EXERCISE AIM:
When the line with "assert (Ht2 : receive_one" appears below, start repeating lines exactly, and keep going through the line with "split_and!; [|exact Es|]."; add nothing outside that span.

===== DATA FOR THIS EXERCISE =====

Lemma own_carried h q : own_header h \/ h = stats_header -> carried (mkEnvelope _ h q).
Proof.
  apply Forall_cons in Hown as [K1 [K2 [K3 _]%Forall_cons]%Forall_cons].
  intros [[->| ->]| ->]; split; simpl; try done;
    unfold reset_header, ack_header, stats_header; auto 10 with wisp.
Qed.

(** The stamped header of a message that was read, as the receiver gets it. *)
Lemma stamped_carried id env h w :
  speaks id env -> header_wf h -> h ≡ Wire.header env -> m_brokerId (bw_broker w) = bid ->
  carried (mkEnvelope _ (stamped h w) (Wire.payload env)) /\
  pick (mkEnvelope _ (stamped h w) (Wire.payload env)) = pick env.
Proof.
  intros [[Hwf Henc] Hsnd Hfresh Hst] Hh Eh Hid.
  set (stamp1 h := set_origin_broker_id bid (set_message_uuid (generateUUID (bw_gen w)).1 h)).
  assert (Es : stamped h w = stamp1 h).
  { unfold stamped, stamp1. rewrite decide_True by (by rewrite Eh). by rewrite Hid. }
  assert (Eq : stamp1 h ≡ stamp1 (Wire.header env)) by (unfold stamp1; by rewrite Eh).
  assert (Hwf1 : forall h, header_wf h -> header_wf (stamp1 h)) by (intros; unfold stamp1; auto with wisp).
  rewrite Es. split.
  - split; cbn [Wire.header]; [by apply Hwf1|].
    apply (header_encodable_equiv _ _ (stamp1 (Wire.header env))); [by apply Hwf1..|exact Eq|apply Hst].
  - assert (Ep : pick (mkEnvelope _ (stamp1 h) (Wire.payload env)) = pick (mkEnvelope _ h (Wire.payload env))) by done.
    rewrite Ep. by apply pick_equiv.
Qed.

(** The broker reads one message of a client and processes it. *)
Lemma receive_client_reads (I : S -> Prop) now_rx w id env ms :
  (forall s dontwait, I s -> I (zmq_msg_recv s dontwait).1) -> I (bw_router w) ->
  zmq_current (bw_router w) = [] -> zmq_pending (bw_router w) = (id :: wire_frames env) :: ms -> carried env ->
  exists s2 h, I s2 /\ zmq_current s2 = [] /\ zmq_pending s2 = ms /\
    zmq_open s2 = zmq_open (bw_router w) /\ zmq_sent s2 = zmq_sent (bw_router w) /\
    header_wf h /\ h ≡ Wire.header env /\
    receive_client now_rx w = (_ ← processMessage now_rx h (Wire.payload env) id false; mret true)
      (on_broker (count_message (u64 (ByteSizeLong h + slen (Wire.payload env)))) (put_router s2 w)).
Proof.
  intros HI Hw Hc Hp [Hwf Henc].
  destruct (zmq_recv_next (bw_router w) false id (wire_frames env) ms Hc Hp) as (s1 & E1 & C1 & P1).
  pose proof (zmq_recv_tx (bw_router w) false) as [T1 T2]. rewrite E1 in T1, T2. simpl in T1, T2.
  pose proof (HI (bw_router w) false Hw) as I1. rewrite E1 in I1. simpl in I1.
  destruct (recv_rest false s1 (encodeHeader (Wire.header env)) (payload_frames (Wire.payload env)) C1)
    as (s2 & E2 & C2 & P2 & O2 & S2). fold (wire_frames env) in E2.
  pose proof (recv_preserves I HI false s1 I1) as I2. rewrite E2 in I2. simpl in I2.
  destruct (envelope_of_wire_frames env Hwf Henc) as (h & Eh & Heq). rewrite Eh in E2.
  assert (Hh : header_wf h).
  { unfold envelope_of_frames, wire_frames in Eh.
    destruct (decodeHeaderFrame (encodeHeader (Wire.header env))) as [h'|] eqn:Ed; [|done].
    injection Eh as <-. revert Ed. apply ParseFromArray_wf. }
  exists s2, h. split_and!; try done; [congruence..|].
  assert (R1 : with_router (socket_recv false) w = (put_router s1 w, Ok (Some id))).
  { unfold with_router, mlift, socket_recv. by rewrite E1. }
  assert (R2 : with_router socket_rcvmore (put_router s1 w) = (put_router s1 w, Ok true)).
  { unfold with_router, mlift, socket_rcvmore; simpl. rewrite rcvmore_true; [done|]. by rewrite C1. }
  assert (R3 : with_router (recv false) (put_router s1 w)
      = (put_router s2 w, Ok (Some (mkEnvelope _ h (Wire.payload env))))).
  { unfold with_router, mlift; simpl. by rewrite E2. }
  unfold receive_client. rewrite (bind_ok _ _ _ _ _ R1), (bind_ok _ _ _ _ _ R2). cbv beta iota delta [negb].
  rewrite (bind_ok _ _ _ _ _ R3). cbv zeta. cbn [Wire.header Wire.payload].
  by rewrite (bind_ok _ _ _ (on_broker (count_message (u64 (ByteSizeLong h + slen (Wire.payload env)))) (put_router s2 w)) tt).
Qed.
(** From the router to the receiver's socket. *)
Lemma routing_hop y env nd t3 t4 t5 :
  world_inv (sys_broker y) -> sockets_ready R Q (sys_broker y) ->
  m_queue (m_peerInboundQueue (bw_broker (sys_broker y))) = [] ->
  zmq_current (bw_router (sys_broker y)) = [] -> zmq_pending (bw_router (sys_broker y)) = [A :: wire_frames env] ->
  carried env -> Keys.isControlMessage (handler_key (Wire.header env)) = false ->
  is_Some (m_clients (bw_broker (sys_broker y)) !! A) ->
  B ∈ subs_of (m_subscriptions (bw_broker (sys_broker y))) (topic (Wire.header env)) \/
  B ∈ subs_of (m_subscriptions (bw_broker (sys_broker y))) "" ->
  message_uuid (stamped (Wire.header env) (sys_broker y)) ∉ m_messageIdOrder (bw_broker (sys_broker y)) ->
  sys_nodes y !! B = Some nd -> zmq_pending (nd_socket nd) = [] -> zmq_current (nd_socket nd) = [] -> B ∉ (sys_down y).*1 ->
  exists h w' down sock, header_wf h /\ h ≡ Wire.header env /\
    zmq_pending sock = [wire_frames (mkEnvelope _ (stamped h (sys_broker y)) (Wire.payload env))] /\ zmq_current sock = [] /\
    exec_all user [CBroker t3 t4 t5; CDown B] y =
      Some ([], mkSystem w' (<[B := mkNode (nd_state nd) sock (nd_heartbeat nd)]> (sys_nodes y)) (sys_up y) down).
Proof.
  intros Hw Hr Hq Hc Hp Hcar Hkey HA Hsub Hu Hn Hnp Hnc Hd.
  destruct (broker_passes R ok HR Q HQ t3 t4 t5 (sys_broker y) A B env) as (h & l1 & l2 & Hh & Eh & El & Hl1); [done..|].
  set (env' := mkEnvelope _ (stamped h (sys_broker y)) (Wire.payload env)) in *.
  exists h, (broker_iteration t3 t4 t5 (sys_broker y)).1, (sys_down y ++ l1 ++ l2),
    (zmq_deliver (nd_socket nd) (encodeHeader (Wire.header env')) (payload_frames (Wire.payload env'))).
  split_and!; [done|done|by rewrite zmq_deliver_pending, Hnp|by rewrite zmq_deliver_current|].
  cbn [exec_all exec mbind option_bind fst snd]. unfold run_broker. cbn [sys_nodes sys_broker sys_up sys_down].
  rewrite Hn. cbn [mbind option_bind]. rewrite El, (assoc_L (++)).
  rewrite (find_first (sys_down y ++ l1) l2 B (wire_frames env')).
  2: { rewrite fmap_app. apply not_elem_of_app. by split. }
  cbn [mbind option_bind fst snd]. rewrite find_rest, <-(assoc_L (++)). done.
Qed.
(** What arrives goes to the inbound queue, and nothing is sent. *)
Lemma calm_receives now_rx now nd c k env :
  calm [wire_frames env] [] [] nd c k -> carried env -> handler_key (Wire.header env) <> Keys.HEARTBEAT_ACK ->
  m_queue (m_inbound c) = [] -> m_stop (m_inbound c) = false -> (0 < m_maxSize (m_inbound c))%Z ->
  (T - now_rx <= SERVER_TIMEOUT)%Z -> (now <= T)%Z ->
  let nd' := node_run (run_iteration manager_callbacks now_rx now) nd in
  exists h, h ≡ Wire.header env /\
    let k' := set_lastRxTime now_rx k in
    let c' := set_worker (Some k') (set_inbound (mkQueue [mkEnvelope _ h (Wire.payload env)] false (m_maxSize (m_inbound c))) c) in
    calm [] [] [] nd' c' k' /\ nd_state nd' = set_object (Some c') (nd_state nd) /\
    new_sent (nd_socket nd) (nd_socket nd') = [].
Proof.
  intros Hcalm [Hwf Henc] Hkey Hq Hst Hroom Hrx Ht. pose proof (calm_node_worker _ _ _ _ _ _ Hcalm) as Hnd.
  destruct Hcalm as [K1 K2 K3 K4 K5 K6 [I1 I2 I3 I4] K8 K9]. cbn in I1, I2, I3, I4.
  destruct (recv_next false (nd_socket nd) _ _ I3 I4) as (s1 & Er & C1 & P1 & O1 & S1).
  destruct (envelope_of_wire_frames env Hwf Henc) as (h & Eh & Heq). rewrite Eh in Er. exists h. split; [done|].
  cbv zeta. unfold node_run. rewrite Hnd. set (env' := mkEnvelope _ h (Wire.payload env)) in *.
  set (ww2 := mkWorld (set_lastRxTime now_rx k) (manager_inbound env' (nd_state nd)) s1 (nd_heartbeat nd) true).
  assert (Ht2 : receive_one manager_callbacks now_rx (set_didWork false (node_world k nd)) = (ww2, Ok tt)).
  { unfold receive_one. rewrite (bind_ok _ _ _ (put_socket s1 (set_didWork false (node_world k nd))) (Some env'))
      by (unfold with_socket, mlift; cbn; by rewrite Er).
    rewrite (bind_ok _ _ _ (set_didWork true (put_socket s1 (set_didWork false (node_world k nd)))) tt) by done.
    set (w1 := on_worker (set_lastRxTime now_rx) (set_didWork true (put_socket s1 (set_didWork false (node_world k nd))))).
    rewrite (bind_ok _ _ _ w1 tt) by done. rewrite (bind_ok mget _ w1 w1 w1) by done.
    rewrite (bind_ok _ _ w1 w1 tt) by (cbn; by rewrite K4).
    unfold dispatch_inbound. rewrite decide_False by (cbn [Wire.header env']; by rewrite Heq). done. }
  assert (HPr : P s1) by (pose proof (recv_preserves P (proj2 HP) false (nd_socket nd) I1) as J; by rewrite Er in J).
  assert (I0 : sock_idle P [] ww2) by (split; cbn; first [done|congruence]).
  destruct (idle_phase manager_callbacks P HP [] now ww2 I0) as (ww' & E & I' & W' & O' & H' & S'); [done|done|cbn; lia|].
  assert (Ei : run_iteration manager_callbacks now_rx now (node_world k nd) = (ww', Ok tt)).
  { unfold run_iteration. rewrite (bind_ok mget _ _ (node_world k nd) (node_world k nd)) by done.
    rewrite (bind_ok _ _ _ (set_didWork false (node_world k nd)) tt) by done.
    assert (zmq_pollin (ww_socket (node_world k nd)) = true) as -> by (unfold zmq_pollin; cbn; by rewrite I4).
    by rewrite (bind_ok _ _ _ _ _ Ht2). }
  rewrite Ei. cbn [fst world_node nd_state nd_socket nd_heartbeat].
  rewrite decide_False in H' by (cbn; lia). rewrite decide_False, app_nil_r in S' by (cbn; lia).
  assert (Es : store_worker (ww_worker ww') (ww_owner ww') = set_object (Some (set_worker (Some (set_lastRxTime now_rx k))
    (set_inbound (mkQueue [env'] false (m_maxSize (m_inbound c))) c))) (nd_state nd)).
  { rewrite O', W'. unfold store_worker. cbn [ww_owner ww2 ww_worker]. unfold manager_inbound. rewrite K1. cbn [set_object cs_object].
    rewrite push_for_room by (done || by rewrite Hq). by rewrite Hq, Hst. }
  split_and!; [|exact Es|].
  - split; cbn [world_node nd_state nd_heartbeat]; rewrite ?Es; try done.
    + by rewrite H'.
    + destruct I'; by split.
  - apply new_sent_app. rewrite S'. cbn. by rewrite S1, app_nil_r.
Qed.

(** ** The broker's turn *)

Context (R : S -> Prop) (ok : string -> bool) (HR : routing_socket R ok)
  (HRd : forall s f fs, R s -> R (zmq_deliver s f fs)).
Context (Q : S -> Prop) (HQ : accepting Q).

(** A broker with nothing periodic to do before [T] and nothing from other brokers. *)
Record calm_broker (pending : list (list string)) w : Prop := {
  cb_inv : world_inv w;
  cb_sockets : sockets_ready R Q w;
  cb_peers : m_queue (m_peerInboundQueue (bw_broker w)) = [];
  cb_current : zmq_current (bw_router w) = [];
  cb_pending : zmq_pending (bw_router w) = pending;
  cb_cleanup : (T - bw_lastCleanup w <= seconds 2)%Z;
  cb_stats : (T - m_lastStatsTime (bw_broker w) <= seconds 1)%Z
}.

Lemma calm_deliver id f fs w :
  calm_broker [] w -> calm_broker [id :: f :: fs] (put_router (zmq_deliver (bw_router w) id (f :: fs)) w).
Proof.
  intros [[K1 K2 K3] [S1 S2 S3 S4] ? ? Hp ? ?].
  split; cbn; rewrite ?zmq_deliver_current, ?zmq_deliver_pending, ?Hp; try done.
  - split; cbn; rewrite ?zmq_deliver_open; done.
  - split; cbn; rewrite ?zmq_deliver_open; auto.
Qed.

Lemma process_core_times now h p snd peer b :
  m_lastStatsTime (process_core now h p snd peer b).1 = m_lastStatsTime b.
Proof.
  assert (Hd : forall u b, m_lastStatsTime (isDuplicate u b).1 = m_lastStatsTime b).
  { intros u b1. unfold isDuplicate. case_decide; [done|]. case_decide; [|done]. by destruct (m_messageIdOrder b1 ++ [u]). }
  assert (Hr : forall b, m_lastStatsTime (let '(b1, dup) := isDuplicate (message_uuid h) b in
    if dup : bool then (b1, ([], encodeHeader h, p))
    else (flood_peers h p b1, (recipients b1 (topic h) snd peer, encodeHeader h, p))).1 = m_lastStatsTime b).
  { intros b1. specialize (Hd (message_uuid h) b1). destruct (isDuplicate _ b1) as [b2 []]; [done|].
    rewrite flood_peers_fmap. exact Hd. }
  unfold process_core. destruct peer; [by destruct (peer_ignored _)|]. do 6 (case_decide; [done|]).
  set (b1 := set_clients _ b). exact (Hr b1).
Qed.

Lemma processMessage_gen now h p snd w w' :
  processMessage now h p snd false w = (w', Ok tt) -> message_uuid h = "" ->
  bw_gen w' = (generateUUID (bw_gen w)).2.
Proof.
  rewrite processMessage_core. intros E Hu. unfold stamp in E. rewrite decide_True in E by done.
  destruct (generateUUID (bw_gen w)) as [u g] eqn:Eg. unfold with_inspector, mlift in E.
  destruct (sendFrames _ p (bw_inspector (put_gen g w))) as [s1 [x|e]]; [|done].
  destruct (process_core _ _ _ _ _ _) as [b [[ids hb] q]]. unfold with_router, mlift in E.
  destruct (send_each hb q ids _) as [s2 r]. by injection E as <- _.
Qed.
Lemma mon_assign_inv s i j m rhs m' rhs' l' :
  pool_inv s -> i <> j -> pl_monitors s !! i = Some m -> pl_monitors s !! j = Some rhs ->
  monitor_move_assign m rhs (pl_lib s) = (m', rhs', l') ->
  pool_inv (mkPool l' (pl_users s) (<[i := m']> (<[j := rhs']> (pl_monitors s)))).
Proof.
  intros Hs Hne Hi Hj E. unfold monitor_move_assign in E.
  destruct (monitor_close_ok m (pl_lib s)) as (C1 & C2 & C3).
  { intros x Hx. exact (pool_ref_open s i m x Hs Hi Hx). } { intros h Hh. exact (proj1 (pool_pair_open s i m h Hs Hi Hh)). }
  destruct (monitor_close m (pl_lib s)) as [m1 l1]. cbn [fst snd] in *. unfold socket_swap in E. injection E as <- <- <-.
  pose proof (owned_replace _ _ _ _ _ _ (pi_pairs _ Hs) Hne (pair_handles_lookup _ _ _ Hi) (pair_handles_lookup _ _ _ Hj)) as K.
  destruct (without_users s i m Hs Hi) as [_ Ku].
  split; cbn [pl_lib pl_users pl_monitors]; rewrite ?C2.
  - rewrite !pair_handles_insert. cbn [mon_monitor_socket _handle]. rewrite C1.
    replace (without (sock_open (pl_lib s)) (_handle (mon_monitor_socket m)) ∖ pl_users s)
      with (without (sock_open (pl_lib s) ∖ pl_users s) (_handle (mon_monitor_socket m)));
      [exact K|unfold without; destruct (_handle (mon_monitor_socket m)); set_solver].
  - done.
  - intros k mk x [[<- <-]|[_ [[<- <-]|[_ Hk]]%lookup_insert_Some]]%lookup_insert_Some Hx; [|done|].
    + by eapply (pi_refs _ Hs j rhs).
    + by eapply (pi_refs _ Hs).
  - intros y Hy. apply C3 in Hy as [Hy Hmy]. destruct (monitored_others s i m y Hs Hi Hy Hmy) as (k & mk & Hki & Hk & Ek).
    destruct (decide (k = j)) as [->|Hkj].
    + exists i, (mkMonitor (mon_socket rhs) (mkSocketT (_handle (mon_monitor_socket rhs)) (ctxptr (mon_monitor_socket rhs)))).
      rewrite lookup_insert_eq. split; [done|]. cbn. congruence.
    + exists k, mk. by rewrite !lookup_insert_ne.
Qed.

=====

RESPONSE:
  assert (Ht2 : receive_one manager_callbacks now_rx (set_didWork false (node_world k nd)) = (ww2, Ok tt)).
  { unfold receive_one. rewrite (bind_ok _ _ _ (put_socket s1 (set_didWork false (node_world k nd))) (Some env'))
      by (unfold with_socket, mlift; cbn; by rewrite Er).
    rewrite (bind_ok _ _ _ (set_didWork true (put_socket s1 (set_didWork false (node_world k nd)))) tt) by done.
    set (w1 := on_worker (set_lastRxTime now_rx) (set_didWork true (put_socket s1 (set_didWork false (node_world k nd))))).
    rewrite (bind_ok _ _ _ w1 tt) by done. rewrite (bind_ok mget _ w1 w1 w1) by done.
    rewrite (bind_ok _ _ w1 w1 tt) by (cbn; by rewrite K4).
    unfold dispatch_inbound. rewrite decide_False by (cbn [Wire.header env']; by rewrite Heq). done. }
  assert (HPr : P s1) by (pose proof (recv_preserves P (proj2 HP) false (nd_socket nd) I1) as J; by rewrite Er in J).
  assert (I0 : sock_idle P [] ww2) by (split; cbn; first [done|congruence]).
  destruct (idle_phase manager_callbacks P HP [] now ww2 I0) as (ww' & E & I' & W' & O' & H' & S'); [done|done|cbn; lia|].
  assert (Ei : run_iteration manager_callbacks now_rx now (node_world k nd) = (ww', Ok tt)).
  { unfold run_iteration. rewrite (bind_ok mget _ _ (node_world k nd) (node_world k nd)) by done.
    rewrite (bind_ok _ _ _ (set_didWork false (node_world k nd)) tt) by done.
    assert (zmq_pollin (ww_socket (node_world k nd)) = true) as -> by (unfold zmq_pollin; cbn; by rewrite I4).
    by rewrite (bind_ok _ _ _ _ _ Ht2). }
  rewrite Ei. cbn [fst world_node nd_state nd_socket nd_heartbeat].
  rewrite decide_False in H' by (cbn; lia). rewrite decide_False, app_nil_r in S' by (cbn; lia).
  assert (Es : store_worker (ww_worker ww') (ww_owner ww') = set_object (Some (set_worker (Some (set_lastRxTime now_rx k))
    (set_inbound (mkQueue [env'] false (m_maxSize (m_inbound c))) c))) (nd_state nd)).
  { rewrite O', W'. unfold store_worker. cbn [ww_owner ww2 ww_worker]. unfold manager_inbound. rewrite K1. cbn [set_object cs_object].
    rewrite push_for_room by (done || by rewrite Hq). by rewrite Hq, Hst. }
  split_and!; [|exact Es|].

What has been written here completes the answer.